Erstes Bild eines Schwarzen Lochs und die "spanischen Algorithmen"

Am 10. April wurde im Zentrum von Messier 87 (M87), einer riesigen Galaxie im nahe gelegenen Virgo-Galaxienhaufen, ein Foto eines Schwarzen Lochs präsentiert. Dieses Schwarze Loch liegt 55 Millionen Lichtjahre von der Erde entfernt und ist 6500 Millionen Mal so massereich wie die Sonne.

Dieses erste Bild (wissenschaftlicher Meilenstein des Jahres für die Wissenschaft) eines supermassiven Schwarzen Lochs und seines Schattens wurde vom Event Horizon Telescope (EHT) und einem Team von mehr als 200 Forschern aus der ganzen Welt ermöglicht Spanier

Sie stammen vom Higher Council for Scientific Research (CSIC), dem National Geographic Institute, dem Institut für Millimeterastronomie (Granada) und der Universität Valencia und waren unter anderem an einigen der verwendeten Algorithmen beteiligt.

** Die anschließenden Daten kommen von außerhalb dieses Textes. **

(** A message the socket took only a part of waits for the next one: a connection whose
    queue is empty is not among those select is asked to report for writing, so whatever turns
    follow without input for it or from the terminal, the rest of the message stays where it
    is. *)
Theorem partial_send_stalls activity rd wr ex garbage w w' u :
  connection_list w !! i = Some p -> connected p -> current (send_buffer p) = 0 ->
  (forall j q, connection_list w !! j = Some q -> socket q = socket p -> j = i) ->
  wr ⊆ (build_fd_sets w).1.2 -> STDIN_FILENO ∉ rd -> socket p ∉ rd -> socket p ∉ ex ->
  server_turn activity rd wr ex garbage w = Done (u, w') ->
  connection_list w' !! i = Some p.
Proof using Type.
  intros Hp Hc Hcur Huniq Hsub Hin Hrd Hex Hrun.
  assert (Hwr : socket p ∉ wr).
  { intros Hw%Hsub. cbn in Hw. apply elem_of_list_to_set, list_elem_of_fmap in Hw as (q & Hs & [[_ Hq] Hel]%list_elem_of_filter).
    apply list_elem_of_lookup in Hel as [j Hj]. assert (j = i) as -> by (by apply (Huniq j q)). simplify_eq. lia. }
  assert (Hsh : forall b, preserves keeps (if b : bool then shutdown_properly else mret tt : M (server K) unit))
    by (intros []; [apply preserves_crash|apply preserves_ret]).
  assert (Hpres : preserves keeps (server_turn activity rd wr ex garbage)); [|by eapply Hpres].
  unfold server_turn. case_decide; [apply preserves_crash|]. apply preserves_bind; [apply preserves_gets|]. intros ls.
  rewrite (bool_decide_false (STDIN_FILENO ∈ rd)) by done. apply preserves_bind; [apply preserves_ret|]. intros _.
  apply preserves_bind; [apply preserves_when, preserves_bind; [by apply keeps_new|intros _; apply preserves_ret]|].
  intros _. apply preserves_bind; [apply Hsh|]. intros _. apply preserves_bind; [apply Hsh|]. intros _.
  by apply keeps_serve.
Qed.
End Stall.

(** ** A kernel for the witnesses: one stream in, handed over in pieces, one stream out, and the
    lines typed *)

Section Witnesses.
Record pipe : Type := Pipe { k_in : list Z; k_out : list Z; k_lines : list (list Z) }.

Definition piece (n : nat) : nat := Nat.min 64 n.
#[local] Arguments piece : simpl never.

#[local] Instance pipe_sockets : Sockets pipe := {|
  sock_recv := fun _ n k =>
    match k_in k with
    | [] => (RecvAgain, k)
    | l => (Received (take (piece n) l), Pipe (drop (piece n) l) (k_out k) (k_lines k))
    end;
  sock_send := fun _ bs k => let c := piece (length bs) in (SentBytes c, Pipe (k_in k) (k_out k ++ take c bs) (k_lines k));
  sock_accept := fun _ k => (7%Z, k);
  sock_close := fun _ k => k;
  stdin_read := fun n k =>
    match k_lines k with
    | [] => (RecvAgain, k)
    | l :: ls => (Received (take n l), Pipe (k_in k) (k_out k) ls)
    end;
  incoming := fun _ k => k_in k;
  outgoing := fun _ k => k_out k
|}.

#[local] Instance pipe_laws : SocketsLaws pipe.
Proof.
  split.
  - intros fd n k r k'. cbn. destruct (k_in k) as [|b l] eqn:Hk; intros [= <- <-]; cbn; [done|].
    rewrite length_take, take_drop. unfold piece. split; [lia|done].
  - intros fd bs k r k' [= <- <-]. unfold piece. split; [lia|done].
  - intros n k bs. cbn. destruct (k_lines k) as [|l ls]; [done|]. intros [= <-]. rewrite length_take. lia.
Qed.

Definition w_message (b : Z) : message_t := replicate sizeof_message b.
Definition w_peer (q : message_queue_t) (n : Z) : peer_t := Peer 5 q zero_message n zero_message 0.
Definition w_sender : pworld pipe := PWorld (w_peer (create_message_queue MAX_MESSAGES_BUFFER_SIZE) (u64 (-1))) (Pipe [] [] []) [].
Definition w_receiver (bs : list Z) : pworld pipe := PWorld (w_peer (create_message_queue 0) (u64 (-1))) (Pipe bs [] []) [].
Definition w_turns : nat := S (sizeof_message * S MAX_MESSAGES_BUFFER_SIZE).

Lemma w_whole b : whole (w_message b).
Proof. apply length_replicate. Qed.
Lemma w_fresh : fresh_sender (peer w_sender).
Proof. split_and!; [done|apply length_replicate|done]. Qed.
Lemma w_enough : op_ok (Send w_turns).
Proof. unfold op_ok, w_turns. lia. Qed.

Definition bytes_sent (o : outcome (list message_t * pworld pipe)) : list Z :=
  match o with Done (_, w) => outgoing 5 (net w) | Crash _ => [] end.

(** Two messages sent, and received from a stream in pieces of 64 bytes. *)
Example two_messages_run :
  let o := run_sends [Add (w_message 1); Add (w_message 2); Send w_turns] w_sender in
  (fun r => handled r) <$> result_state (run_receives [2000] (w_receiver (bytes_sent o))) =
  Some [w_message 2; w_message 1].
Proof. vm_compute. reflexivity. Qed.


Lemma messages_reordered_witness :
  exists acc w', run_sends [Add (w_message 1); Add (w_message 2); Send w_turns] w_sender = Done (acc, w') /\
    acc = [w_message 1; w_message 2] /\ outgoing 5 (net w') = w_message 2 ++ w_message 1.
Proof.
  destruct (run_sends [Add (w_message 1); Add (w_message 2); Send w_turns] w_sender) as [[acc w']|f] eqn:Hr.
  - exists acc, w'. split; [reflexivity|].
    apply (messages_reordered (w_message 1) (w_message 2) w_turns w_sender w' acc (outgoing 5 (net w'))).
    + exact w_fresh.
    + apply w_whole.
    + apply w_whole.
    + exact w_enough.
    + exact Hr.
    + reflexivity.
    + change (length (bytes_sent (Done (acc, w'))) = sizeof_message + sizeof_message). rewrite <- Hr.
      vm_compute. reflexivity.
  - exfalso. apply (f_equal (fun o => length (bytes_sent o))) in Hr. revert Hr. vm_compute. discriminate.
Defined.

(** A line is typed, a client comes and its message is not terminated. *)
Lemma server_never_corrupts_witness :
  match server_run [Turn 1 {[0%Z; 3%Z]} ∅ ∅ zero_message; Turn 1 {[7%Z]} {[7%Z]} ∅ zero_message]
    (initial_server 3 (Pipe (w_message 1) [] [[65; 66; 10]%Z])) with
  | Done (_, w) => server_ok w
  | Crash f => f = Unterminated \/ exists msg, f = Fatal msg
  end.
Proof. apply server_never_corrupts. repeat constructor. Defined.

Lemma full_line_overruns_witness :
  handle_read_from_stdin zero_message (initial_server 3 (Pipe [] [] [replicate DATA_MAXSIZE 65%Z])) = Crash Unterminated.
Proof.
  eapply (full_line_overruns zero_message _ (replicate DATA_MAXSIZE 65%Z)).
  - reflexivity.
  - reflexivity.
  - apply Forall_replicate. discriminate.
  - reflexivity.
Defined.

(** A message of which 64 bytes are sent. *)
Definition w_half : peer_t := w_peer (create_message_queue MAX_MESSAGES_BUFFER_SIZE) 64.
Definition w_server : server pipe := Server 3 (w_half :: replicate 9 initial_peer) (Pipe [] [] []) [].

(** Another client connects; nothing more of the message is sent. *)
Lemma partial_send_stalls_witness :
  exists u w', server_turn 1 {[3%Z]} (build_fd_sets w_server).1.2 ∅ zero_message w_server = Done (u, w') /\
    connection_list w' !! 0 = Some w_half /\ unsent w_half = replicate 576 0%Z.
Proof.
  destruct (server_turn 1 {[3%Z]} (build_fd_sets w_server).1.2 ∅ zero_message w_server) as [[u w']|f] eqn:Hr.
  - exists u, w'. split; [reflexivity|]. split; [|vm_compute; reflexivity].
    apply (partial_send_stalls 0 w_half 1 {[3%Z]} (build_fd_sets w_server).1.2 ∅ zero_message w_server w' u).
    + reflexivity.
    + discriminate.
    + reflexivity.
    + intros [|j] q Hq Hs; [reflexivity|]. exfalso. cbn [connection_list w_server] in Hq.
      apply lookup_replicate_1 in Hq as [-> _]. discriminate.
    + done.
    + by intros H%elem_of_singleton.
    + by intros H%elem_of_singleton.
    + apply not_elem_of_empty.
    + exact Hr.
  - exfalso. apply (f_equal result_value) in Hr. revert Hr. vm_compute. discriminate.
Defined.
End Witnesses.
End Mq.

Die Ankündigung dieses Bildes wurde in einer Reihe von sechs wissenschaftlichen Artikeln in einer Sonderausgabe des Astrophysical Journal Letters veröffentlicht.

Neue Exoplaneten

In diesem Jahr nahmen Gruppen aus verschiedenen Forschungszentren des Landes an Veröffentlichungen über die Entdeckung neuer Exoplaneten außerhalb unseres Sonnensystems teil.

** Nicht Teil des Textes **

(** New media and rooms have one reference, of who made them. *)
Lemma media_new_ok om orr w :
  counted om orr w -> wp media_new (fun a w' => counted (give a om) orr w' /\ a = next w) w.
Proof.
  intros [Hm Hmg Hr Hrg Ht Hk Hv Hn]. unfold media_new, alloc. apply wp_bind, wp_bind. wp_steps.
  destruct (Hn (next w)) as [Hfm Hfr]; [done|]. split; [|done]. split; cbn; try done.
  - intros x y [[<- <-]|[Hx Hy]]%lookup_insert_Some; unfold give.
    + rewrite decide_True by done. rewrite (Hmg _ Hfm). cbn. lia.
    + rewrite decide_False by done. by apply (Hm x y).
  - intros x [Hx Hne]%lookup_insert_None. unfold give. rewrite decide_False by congruence. by apply Hmg.
  - intros r o Ho. rewrite entries_fresh by done. unfold in_table, table_of. cbn. by apply Hr.
  - intros x y k e [[<- <-]|[Hx Hy]]%lookup_insert_Some; [done|]. by apply (Ht x y).
  - intros x Hx. destruct (Hn x) as [H1 H2]; [lia|]. split; [|done]. rewrite lookup_insert_ne; [done|lia].
Qed.

Lemma entries_none b r ms :
  (forall a v k e, ms !! a = Some v -> table_of v !! k = Some e -> e.2 <> r) -> entries b r ms = 0.
Proof.
  unfold entries. induction ms as [|a v ms Ha IH] using map_ind; intros Hne; [apply map_fold_empty|].
  rewrite map_fold_insert_L; [|intros; lia|done]. rewrite IH.
  - unfold in_table. case_decide as He; [|done]. destruct (Hne a v b (r, r)); [apply lookup_insert_eq|done|done].
  - intros a' v' k e Ha'. apply (Hne a' v'). rewrite lookup_insert_ne; [done|congruence].
Qed.

Lemma room_new_ok om orr w :
  counted om orr w -> wp room_new (fun a w' => counted om (give a orr) w' /\ a = next w) w.
Proof.
  intros Hc. pose proof Hc as [Hm Hmg Hr Hrg Ht Hk Hv Hn]. unfold room_new, alloc. apply wp_bind, wp_bind. wp_steps.
  destruct (Hn (next w)) as [Hfm Hfr]; [done|]. split; [|done].
  assert (Hnone : forall b, entries b (next w) (media_heap w) = 0).
  { intros b. apply entries_none. intros a v k e Ha He Heq. destruct (Ht a v k e Ha He) as (_ & z & Hz & _). congruence. }
  split; cbn; try done.
  - intros x y [[<- <-]|[Hx Hy]]%lookup_insert_Some; unfold give; cbn.
    + rewrite decide_True by done. rewrite (Hrg _ Hfr), Hnone. lia.
    + rewrite decide_False by done. by apply (Hr x y).
  - intros x [Hx Hne]%lookup_insert_None. unfold give. rewrite decide_False by congruence. by apply Hrg.
  - intros a v k e Ha He. destruct (Ht a v k e Ha He) as (Heq & z & Hz & Hzk). split; [done|].
    exists z. rewrite lookup_insert_ne; [done|congruence].
  - intros x y x' y' [[<- <-]|[Hx Hy]]%lookup_insert_Some [[<- <-]|[Hx' Hy']]%lookup_insert_Some; cbn; [done| | |by eapply Hk].
    + intros Heq. pose proof (Hv x' y' Hy'). lia.
    + intros Heq. pose proof (Hv x y Hy). lia.
  - intros x y [[<- <-]|[Hx Hy]]%lookup_insert_Some; cbn; [lia|]. pose proof (Hv x y Hy). lia.
  - intros x Hx. destruct (Hn x) as [H1 H2]; [lia|]. split; [done|]. rewrite lookup_insert_ne; [done|lia].
Qed.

Zum Beispiel fand NASAs "Planetenjäger" Tess drei Exoplaneten (im TOI-270-System), die das "fehlende Glied" für das Verständnis der Planetenformation sein könnten, da sie völlig andere Eigenschaften haben als alle anderen soweit bekannt.

Auch Tess 'Daten und Messungen des CARMENES-Instruments am Calar Alto Earth Observatory (Almería) dienten der Veröffentlichung einer weiteren Arbeit, die die Anwesenheit von drei weiteren Exoplaneten bestätigte, die den Stern "GJ 357" umkreisen.

Wieder CARMENES und die vom Teleskop Joan Oró-Montsec / IEEC und dem Sierra Nevada Observatory / IAA-CSIC erhaltenen Bilder dienten zur Identifizierung der Exoplaneten Teegarden b und Teegarden c.

Außerdem ist Cheops, der Hüter der Exoplaneten, bereits im Orbit: Diese Mission, an der die spanische Industrie und Wissenschaft stark beteiligt ist, wird den Radius und die Dichte von Hunderten dieser bekannten Planeten untersuchen.